Digital Content Accessibility
Content or Document Accessibility refers to the documents saved in common file formats that are posted to websites or distributed through email. Documents that are designed using accessibility standards and guidelines are beneficial for all users. Accessibility considerations include: document structure, navigation, alternative text descriptions, logical reading order, and adequate labels.
Digital content accessibility guidelines are very similar to the guidelines and standards for ensuring web content is accessible, however the techniques to achieve accessibility will vary depending on the format of the document.

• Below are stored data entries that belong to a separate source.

(* ===== verification/MempoolIndex.v ===== *)
(** * The priority order and the indexed queue

    The priority of pool items is a strict total order on transactions with distinct
    hashes, and the index keeps its sorted set and its hash map in agreement. *)
From S2P Require Import Prelude Primitives Order Hashing Io EcPoint Signing Transaction Admission Mempool.

(** ** Lexicographic comparisons *)

Section comparison.
Context {A : Type}.
Record good_cmp (c : A → A → comparison) : Prop := {
  good_opp a b : c b a = CompOpp (c a b);
  good_trans a b d : c a b = Lt → c b d = Lt → c a d = Lt;
  good_eq a b d : c a b = Eq → c a d = c b d;
}.
Lemma good_then c1 c2 : good_cmp c1 → good_cmp c2 → good_cmp (λ a b, cmp_then (c1 a b) (c2 a b)).
Proof.
  intros G1 G2. split.
  - intros a b. by rewrite cmp_then_opp, (good_opp _ G1), (good_opp _ G2).
  - intros a b d. rewrite !cmp_then_Lt. intros [H1|[H1 H2]] [H3|[H3 H4]].
    + left. by eapply good_trans.
    + left. rewrite (good_opp _ G1 d a), (good_eq _ G1 d b a) by (by rewrite (good_opp _ G1 b d), H3).
      by rewrite (good_opp _ G1 a b), H1.
    + left. by rewrite (good_eq _ G1 a b d).
    + right. split; [by rewrite (good_eq _ G1 a b d) | by eapply good_trans].
  - intros a b d. rewrite cmp_then_Eq. intros [H1 H2]. by rewrite (good_eq _ G1 a b d), (good_eq _ G2 a b d).
Qed.
Lemma good_flip c : good_cmp c → good_cmp (λ a b, c b a).
Proof.
  intros G. split.
  - intros a b. apply (good_opp _ G).
  - intros a b d H1 H2. by eapply (good_trans _ G).
  - intros a b d H1. rewrite (good_opp _ G a d), (good_opp _ G b d). f_equal. apply (good_eq _ G).
    by rewrite (good_opp _ G), H1.
Qed.
Lemma good_N (f : A → N) : good_cmp (λ a b, f a ?= f b)%N.
Proof.
  split.
  - intros a b. apply N.compare_antisym.
  - intros a b d. rewrite !N.compare_lt_iff. lia.
  - intros a b d E%N.compare_eq_iff. by rewrite E.
Qed.
Lemma good_Z (f : A → Z) : good_cmp (λ a b, f a ?= f b)%Z.
Proof.
  split.
  - intros a b. apply Z.compare_antisym.
  - intros a b d. rewrite !Z.compare_lt_iff. lia.
  - intros a b d E%Z.compare_eq_iff. by rewrite E.
Qed.
Lemma good_bool (f : A → bool) : good_cmp (λ a b, bool_cmp (f a) (f b)).
Proof. split; [intros a b | intros a b d | intros a b d]; by destruct (f a), (f b); try destruct (f d). Qed.
Lemma good_refl c a : good_cmp c → c a a = Eq.
Proof. intros G. pose proof (good_opp _ G a a) as E. by destruct (c a a). Qed.
End comparison.

Lemma good_uint256 {A} (f : A → UInt256.t) : good_cmp (λ a b, UInt256.cmp (f a) (f b)).
Proof. unfold UInt256.cmp. repeat apply good_then; try apply good_N. split; [done | done | done]. Qed.
Lemma uint256_cmp_eq a b : UInt256.cmp a b = Eq → a = b.
Proof.
  unfold UInt256.cmp. rewrite !cmp_then_Eq, !N.compare_eq_iff. destruct a, b. cbn. intros (-> & -> & -> & -> & _). done.
Qed.

(** ** Priority *)

Section priority.
Context `{Crypto} `{Curves}.
Implicit Types (i j k x y : PoolItem) (l : list PoolItem).

Lemma good_priority : good_cmp compare_to.
Proof.
  unfold compare_to, compare_to_transaction. apply good_then; [apply good_bool|].
  apply good_then; [apply good_Z|]. apply good_then; [apply good_Z|].
  apply (good_flip (λ i j, UInt256.cmp (item_hash i) (item_hash j))), good_uint256.
Qed.
(** Lower priority. *)
Definition below i j : Prop := compare_to i j = Lt.
Lemma below_trans i j k : below i j → below j k → below i k.
Proof. apply (good_trans _ good_priority). Qed.
Lemma below_irrefl i : ¬ below i i.
Proof. unfold below. by rewrite (good_refl _ _ good_priority). Qed.
Lemma compare_eq_hash i j : compare_to i j = Eq → item_hash i = item_hash j.
Proof.
  unfold compare_to, compare_to_transaction. rewrite !cmp_then_Eq. intros (_ & _ & _ & E). symmetry. by apply uint256_cmp_eq.
Qed.
Lemma below_total i j : item_hash i ≠ item_hash j → below i j ∨ below j i.
Proof.
  intros Hne. unfold below. rewrite (good_opp _ good_priority i j). destruct (compare_to i j) eqn:E; [|by left|by right].
  by apply compare_eq_hash in E.
Qed.
Lemma item_cmp_ne i j : item_hash i ≠ item_hash j → item_cmp i j = compare_to i j.
Proof. intros Hne. unfold item_cmp. by rewrite bool_decide_false. Qed.
Lemma item_cmp_above i j : item_hash i ≠ item_hash j → below j i → item_cmp i j = Gt.
Proof. intros Hne Hb. rewrite item_cmp_ne by done. by rewrite (good_opp _ good_priority j i), Hb. Qed.

(** ** The sorted set *)

Lemma set_insert_perm x l : (∀ y, y ∈ l → item_hash x ≠ item_hash y) → set_insert x l ≡ₚ x :: l.
Proof.
  induction l as [|y l IH]; intros Hf; [done|]. cbn. assert (item_hash x ≠ item_hash y) as Hne by (apply Hf; by constructor).
  rewrite item_cmp_ne by done. destruct (compare_to x y) eqn:E; [by apply compare_eq_hash in E|done|].
  rewrite IH; [apply Permutation_swap|]. intros z Hz. apply Hf. by constructor.
Qed.
Lemma set_insert_sorted x l :
  StronglySorted below l → (∀ y, y ∈ l → item_hash x ≠ item_hash y) → StronglySorted below (set_insert x l).
Proof.
  induction l as [|y l IH]; intros Hs Hf; [by repeat constructor|]. cbn. apply StronglySorted_inv in Hs as [Hs Hy].
  assert (item_hash x ≠ item_hash y) as Hne by (apply Hf; by constructor).
  assert (∀ z, z ∈ l → item_hash x ≠ item_hash z) as Hf' by (intros z Hz; apply Hf; by constructor).
  rewrite item_cmp_ne by done. destruct (compare_to x y) eqn:E; [by apply compare_eq_hash in E|..].
  - constructor; [by constructor|]. constructor; [done|]. eapply Forall_impl; [exact Hy|]. intros z. by apply below_trans.
  - constructor; [by apply IH|]. rewrite set_insert_perm by done. constructor; [|done].
    unfold below. by rewrite (good_opp _ good_priority x y), E.
Qed.
Lemma set_remove_perm x l :
  StronglySorted below l → x ∈ l → (∀ y, y ∈ l → item_hash y = item_hash x → y = x) →
  l ≡ₚ x :: set_remove x l ∧ StronglySorted below (set_remove x l).
Proof.
  induction l as [|y l IH]; intros Hs Hx Hk; [by apply elem_of_nil in Hx|]. cbn.
  apply StronglySorted_inv in Hs as [Hs Hy]. destruct (decide (item_hash y = item_hash x)) as [E|Hne].
  - assert (y = x) as -> by (apply Hk; [by constructor | done]). unfold item_cmp. by rewrite bool_decide_true.
  - apply elem_of_cons in Hx as [->|Hx]; [done|]. rewrite Forall_forall in Hy.
    rewrite item_cmp_above by (auto || by apply Hy).
    destruct IH as [Hp Hs']; [done..| |]. { intros z Hz. apply Hk. by constructor. }
    split; [rewrite Hp at 1; apply Permutation_swap|]. constructor; [done|].
    apply Forall_forall. intros z Hz. apply Hy. rewrite Hp. by constructor.
Qed.
End priority.

(** ** The index *)

Section index.
Context `{Crypto} `{Curves}.
Implicit Types (p : PoolIndex) (i : PoolItem) (h : UInt256.t).

Record index_ok p : Prop := {
  ok_sorted : StronglySorted below (items p);
  ok_keyed h i : hashes p !! h = Some i ↔ item_hash i = h ∧ i ∈ items p;
}.
Lemma index_empty_ok : index_ok index_empty.
Proof. split; [constructor|]. intros h i. cbn [hashes items index_empty]. rewrite lookup_empty. split; [done|]. by intros [_ ?%elem_of_nil]. Qed.
Lemma ok_hash p h i : index_ok p → hashes p !! h = Some i → item_hash i = h.
Proof. intros Hp Hi. by apply (ok_keyed _ Hp) in Hi as [? _]. Qed.
Lemma ok_lookup p i : index_ok p → i ∈ items p → hashes p !! item_hash i = Some i.
Proof. intros Hp Hi. by apply (ok_keyed _ Hp). Qed.
Lemma ok_fresh p h : index_ok p → hashes p !! h = None → ∀ i, i ∈ items p → h ≠ item_hash i.
Proof. intros Hp Hn i Hi ->. rewrite (ok_lookup _ _ Hp Hi) in Hn. done. Qed.
Lemma ok_unique p i j : index_ok p → i ∈ items p → j ∈ items p → item_hash i = item_hash j → i = j.
Proof. intros Hp Hi%ok_lookup Hj%ok_lookup E; [|done..]. rewrite E in Hi. congruence. Qed.
Lemma ok_items_nodup p : index_ok p → NoDup (items p).
Proof.
  intros [Hs _]. induction Hs as [|i l Hs IH Hf]; constructor; [|done]. rewrite Forall_forall in Hf.
  intros Hi. by apply Hf, below_irrefl in Hi.
Qed.
Lemma ok_items p : index_ok p → items p ≡ₚ (map_to_list (hashes p)).*2.
Proof.
  intros Hp. apply NoDup_Permutation; [by apply ok_items_nodup| |].
  - apply NoDup_fmap_2_strong; [|apply NoDup_map_to_list]. intros [h i] [h' j]. rewrite !elem_of_map_to_list.
    intros H1%(ok_hash _ _ _ Hp) H2%(ok_hash _ _ _ Hp) E. cbn in E. congruence.
  - intros i. rewrite list_elem_of_fmap. split.
    + intros Hi. exists (item_hash i, i). split; [done|]. by apply elem_of_map_to_list, ok_lookup.
    + intros ([h j] & -> & Hj%elem_of_map_to_list). by apply (ok_keyed _ Hp) in Hj as [_ ?].
Qed.
Lemma ok_len p : index_ok p → index_len p = size (hashes p).
Proof. intros Hp. unfold index_len. by rewrite (ok_items p Hp), length_fmap, length_map_to_list. Qed.

Lemma index_remove_none h p : hashes p !! h = None → index_remove h p = (p, None).
Proof. intros Hn. unfold index_remove. by rewrite Hn. Qed.
Lemma index_remove_ok h p : index_ok p → index_ok (index_remove h p).1.
Proof.
  intros Hp. unfold index_remove. destruct (hashes p !! h) as [i|] eqn:E; [|done].
  apply (ok_keyed _ Hp) in E as [<- Hi].
  destruct (set_remove_perm i (items p)) as [Hperm Hs]; [apply Hp|done|intros y Hy; by apply (ok_unique p)|].
  set (rest := set_remove i (items p)) in *. clearbody rest.
  split; [done|]. intros h j. cbn [hashes items fst]. pose proof (ok_items_nodup _ Hp) as Hnd. rewrite Hperm in Hnd.
  apply NoDup_cons in Hnd as [Hni _]. rewrite lookup_delete_Some, (ok_keyed _ Hp), Hperm, elem_of_cons. split.
  - intros (Hne & <- & [->|Hj]); done.
  - intros [<- Hj]. split; [|by split; [|right]]. intros E. apply Hni. replace i with j; [done|].
    apply (ok_unique p); [done| |done|done]. rewrite Hperm. by right.
Qed.
Lemma index_remove_hashes h p : hashes (index_remove h p).1 = delete h (hashes p).
Proof.
  unfold index_remove. destruct (hashes p !! h) as [i|] eqn:E; [done|]. cbn. symmetry. by apply delete_id.
Qed.
Lemma index_remove_item h p : (index_remove h p).2 = hashes p !! h.
Proof. unfold index_remove. by destruct (hashes p !! h). Qed.
Lemma index_insert_hashes i p : hashes (index_insert i p) = <[item_hash i := i]> (hashes p).
Proof. done. Qed.
Lemma index_insert_ok i p : index_ok p → index_ok (index_insert i p).
Proof.
  intros Hp. pose proof (index_remove_ok (item_hash i) p Hp) as Hr.
  assert (index_insert i p = mkIndex (set_insert i (items (index_remove (item_hash i) p).1)) (<[item_hash i := i]> (hashes p))) as ->.
  { unfold index_insert, index_remove. by destruct (hashes p !! item_hash i). }
  set (q := (index_remove (item_hash i) p).1) in *.
  assert (hashes q !! item_hash i = None) as Hn by (unfold q; rewrite index_remove_hashes; apply lookup_delete_eq).
  pose proof (ok_fresh _ _ Hr Hn) as Hf. split; [apply set_insert_sorted; [apply Hr | done]|].
  intros h j. cbn [hashes items]. rewrite set_insert_perm by done. rewrite elem_of_cons.
  assert (<[item_hash i := i]> (hashes p) = <[item_hash i := i]> (hashes q)) as ->.
  { unfold q. by rewrite index_remove_hashes, insert_delete_eq. }
  rewrite lookup_insert_Some, (ok_keyed _ Hr). split.
  - intros [[<- <-]|(_ & <- & Hj)]; [by split; [|left] | by split; [|right]].
  - intros [<- [->|Hj]]; [by left | right]. split; [by apply Hf | done].
Qed.
Lemma index_insert_len i p : index_ok p → hashes p !! item_hash i = None → index_len (index_insert i p) = S (index_len p).
Proof.
  intros Hp Hn. rewrite !ok_len by (done || by apply index_insert_ok). cbn [index_insert hashes]. by apply map_size_insert_None.
Qed.
Lemma index_remove_len h p i : index_ok p → hashes p !! h = Some i → S (index_len (index_remove h p).1) = index_len p.
Proof.
  intros Hp Hi. rewrite !ok_len by (done || by apply index_remove_ok). rewrite index_remove_hashes, map_size_delete, Hi.
  assert (hashes p ≠ ∅) as Hne by (intros E; by rewrite E in Hi). apply map_size_non_empty_iff in Hne. lia.
Qed.
Lemma index_remove_len_le h p : index_ok p → index_len (index_remove h p).1 ≤ index_len p.
Proof.
  intros Hp. destruct (hashes p !! h) as [i|] eqn:E; [pose proof (index_remove_len _ _ _ Hp E); lia|].
  by rewrite index_remove_none.
Qed.
Lemma snapshot_sorted p : index_ok p → StronglySorted (flip below) (to_sorted_vec p).
Proof.
  intros [Hs _]. unfold to_sorted_vec. induction Hs as [|i l Hs IH Hf]; [constructor|].
  rewrite reverse_cons. apply StronglySorted_app_2; [|done|by repeat constructor].
  intros x y Hx Hy%list_elem_of_singleton. subst y. rewrite elem_of_reverse in Hx. rewrite Forall_forall in Hf. exact (Hf _ Hx).
Qed.
Lemma lowest_head p i : index_ok p → head (items p) = Some i → i ∈ items p ∧ ∀ j, j ∈ items p → j = i ∨ below i j.
Proof.
  intros [Hs _] Hh. destruct (items p) as [|x l]; [done|]. injection Hh as ->. split; [by constructor|].
  apply StronglySorted_inv in Hs as [_ Hf]. rewrite Forall_forall in Hf. intros j [->|Hj]%elem_of_cons; [by left | right; exact (Hf _ Hj)].
Qed.
End index.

The most common file formats posted on websites and used for sharing and disseminating information are:
- Microsoft Word .docx
- Adobe .pdf
- Mircosoft PowerPoint .pptx
- Microsoft Excel .xls
- Ensure that document files posted on websites contain text and are not scanned images. (Copying a document on a photocopier to create a pdf attachment creates a scanned image.)
- Word Documents - Provide document structure by using appropriate headings (<H1>, <H2>, <H3>). Screen readers rely on document structure for navigation.
- Create Accessible pdf documents from accessible word documents.
- Add bookmarks to pdf files to create document structure.
- Provide logical reading order.
- Add appropriate alt text to all meaningful images.
- Add appropriate alt text to charts and graphs.
- Consider adding long description alt text when a longer description is required.
- Add appropriate labels to tables.
- Verify the table reading order.
- Add appropriate labels to forms.
- Use meaningful hyperlink text.
- Provide accurate metadata in document properties.